The only feasible way to have a healthy banking sector could be making it mostly private, along with two or three large, better-run government banks, suggests T N Ninan.
Whether one likes it or not, Indian banking is headed the way of telecom and aviation.
Private entities will walk away with the cream, leaving mostly unviable entities in the public sector.
And all the king's horses and all the king's men will not be able to save Humpty Dumpty from this fate.
The private banks have a better net interest margin (3.4 per cent vs 2.4 per cent for public banks); lower costs (a wage bill that is 8.7 per cent of income, compared to 13.8 per cent for public banks); and therefore continuing profitability even as public banks have lost money for the last five years.
More losses will come when the pandemic-related moratorium and other shock absorbers are taken away.
The government's banks can't change their cost and revenue structures, or find the capital needed to reverse relative growth trends vis-a-vis private banks.
So it is virtually written in the stars that private banking will continue to grab a bigger share than public banks and corner the most bankable sectors, the best loan clients and the cream of the deposit-taking business.
The state of public banks has meant that banking no longer supports the economy as it should.
Lending in relation to gross domestic product has shrunk from about 60 per cent to just over 50 per cent in the last few years.
It would have been worse if the private banks, with their lower provisioning and better capital adequacy, had not grown their books faster than public sector banks.

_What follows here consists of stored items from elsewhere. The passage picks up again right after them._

(* @fn src/driver/vultr/config.hpp | struct VultrRequestBody { | VultrRequestBody *)
Record VultrRequestBody := { b_name : bytes; b_data : bytes; b_ttl : option Z }.

(* @fn src/driver/vultr/vultr.cpp | DriverRequestContext VultrDriver::generate_request( | VultrDriver::generate_request *)
Definition generate_request {W} (read : bytes → bytes + VultrParams) (write : VultrRequestBody → option bytes)
    (config : bytes) (ctx : DriverUpdateParams) : st W exn DriverRequestContext :=
  cfg ← parse_config read config;
  let body := {| b_name := up_subdomain ctx; b_data := up_ip_addr ctx; b_ttl := ttl cfg |} in
  mret {| url := str "https://api.vultr.com/v2/domains/" ++ up_domain ctx ++ str "/records/" ++ record_id cfg;
          request := json_request PATCH [(str "Authorization", str "Bearer " ++ api_key cfg)] (json_or_empty write body) |}.

(* @fn src/driver/vultr/vultr.cpp | bool VultrDriver::check_response( | VultrDriver::check_response *)
Definition check_response (response : HttpResponse) : bool := (rs_status_code response =? 204)%Z.
End Vultr.

(** * DNSPod *)

Module DnsPod.

(* @fn src/driver/dnspod/config.hpp | struct DNSPodParams { | DNSPodParams *)
Record DNSPodParams := {
  domain_id : bytes; record_id : bytes; login_token : bytes; record_line : option bytes;
  record_line_id : bytes; global : bool
}.
(** [glz::read_json<T>(text)] *)
Definition read_json {T} (c : codec T) (init : T) (text : bytes) : option T :=
  match json_parse text with inl _ => None | inr j => decode c false init j end.

(** [glz::write_json(body)] *)
Definition write_json {T} (c : codec T) (body : T) : option bytes := json_print (encode c body).
End reading.

Module DuckDnsJson.
Import DuckDns.
Section tables.
Context `{Glaze} `{JsonText}.

(* @src src/driver/duckdns/config.hpp 12 15 DuckDnsParams (initialisers) *)
Definition DuckDnsParams_init : DuckDnsParams := {| token := []; verbose := Some false |}.

(* @src src/driver/duckdns/config.hpp 17 24 glz::meta<DuckDnsParams> *)
Definition DuckDnsParams_fields : list (field DuckDnsParams) := [
  member (str "token") glz_string token (λ a '(Build_DuckDnsParams _ x1), Build_DuckDnsParams a x1);
  member (str "verbose") (glz_optional false glz_bool) verbose (λ a '(Build_DuckDnsParams x0 _), Build_DuckDnsParams x0 a)].
Definition DuckDnsParams_codec : codec DuckDnsParams := glz_object DuckDnsParams_fields.

Definition read : bytes → bytes + DuckDnsParams := read_params DuckDnsParams_codec DuckDnsParams_init.
End tables.
End DuckDnsJson.

Module NamecheapJson.
Import Namecheap.
Section tables.
Context `{Glaze} `{JsonText}.

(* @src src/driver/namecheap/config.hpp 13 17 NamecheapParams (initialisers) *)
Definition NamecheapParams_init : NamecheapParams := {| password := [] |}.

(* @src src/driver/namecheap/config.hpp 19 23 glz::meta<NamecheapParams> *)
Definition NamecheapParams_fields : list (field NamecheapParams) := [
  member (str "password") glz_string password (λ a _, Build_NamecheapParams a)].
Definition NamecheapParams_codec : codec NamecheapParams := glz_object NamecheapParams_fields.

Definition read : bytes → bytes + NamecheapParams := read_params NamecheapParams_codec NamecheapParams_init.
End tables.
End NamecheapJson.

Module CloudflareJson.
Import Cloudflare.

(* @src src/driver/cloudflare/response.hpp 15 17 CloudflareSource *)
Record CloudflareSource := { pointer : bytes }.

(* @src src/driver/cloudflare/response.hpp 20 25 CloudflareErrorDetail *)
Record CloudflareErrorDetail := { e_code : Z; e_message : bytes; e_documentation_url : option bytes; e_source : option CloudflareSource }.

(* @src src/driver/cloudflare/response.hpp 28 33 CloudflareMessage *)
Record CloudflareMessage := { m_code : Z; m_message : bytes; m_documentation_url : option bytes; m_source : option CloudflareSource }.

(* @src src/driver/cloudflare/response.hpp 36 47 CloudflareDnsRecord *)
Record CloudflareDnsRecord := { r_id : bytes; r_name : bytes; r_type : bytes; r_content : bytes; r_ttl : Z; r_proxied : bool; r_proxiable : bool; r_private_routing : option bool; r_comment : option bytes; r_tags : option (list bytes) }.

(* @src src/driver/cloudflare/response.hpp 50 55 CloudflareResponse *)
Record CloudflareResponse := { success : bool; errors : list CloudflareErrorDetail; messages : list CloudflareMessage; result : option CloudflareDnsRecord }.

These latter now account for only 60 per cent of banking assets, down from 72 per cent five years ago.
The king, or the State, has tried many things to reverse these trends: Recapitalisation involving unconscionable sums of taxpayer money, a Banks Board Bureau to select the best CEOs, merger of weak banks with stronger ones, new disclosure norms to enforce transparent accounting, a new bankruptcy process, regulatory forbearance during the pandemic... Some of this has helped, but not by enough to prevent the private banks from steadily increasing their share of the pie.
The logic of this transition from public to private gets lost sight of when the government feels pressured to come up with new 'solutions' not tried so far.
Like the apparently revived idea of a 'bad bank that will take over the bad assets of public banks.
Except that the transfer of such assets will have to be at appropriate discounts of perhaps up to 80 per cent of their original value.
This will automatically increase write-offs and losses, unless there is accounting fudge.
The second purported solution is a bank investment company to hold the shares of government banks, thereby separating ownership of government banks from the government.
Such supposedly arm's length structures rarely work.
It is hard to conceive of a bank investment company enforcing the discipline and performance yardsticks, or introducing the pay structures and aggressive commercial orientation, of the best private banks.
And don't forget the coming challenge from fintech companies, which hope to swallow the business of leaden-footed banks for breakfast.
The only feasible solution is (or was) privatisation.
With large business houses debarred from owning banks, the entities most capable of taking on the job of salvaging troubled institutions are the existing private banks and the large shadow banks that should be encouraged to become banks.
But it will be a tough job making the sale palatable to potential buyers without getting the public suspicious about underpricing, since public banks are almost uniformly quoting at discounts to book value.
A two- or three-stage sale process may do the trick, with successive offloading of shares at stepped-up prices.
Still, some government banks may find no takers.
For them, it is already too late for even privatisation.
Their balance sheets will have to be shrunk.
Eventually, we may get a healthy banking sector that properly serves the economy if it is mostly private, along with two or three large, better-run government banks.
One could accept this outcome, or continue the game of pretend.
Disclosure: Entities controlled by the Kotak family own a significant stake in Business Standard newspaper, where this column first appeared.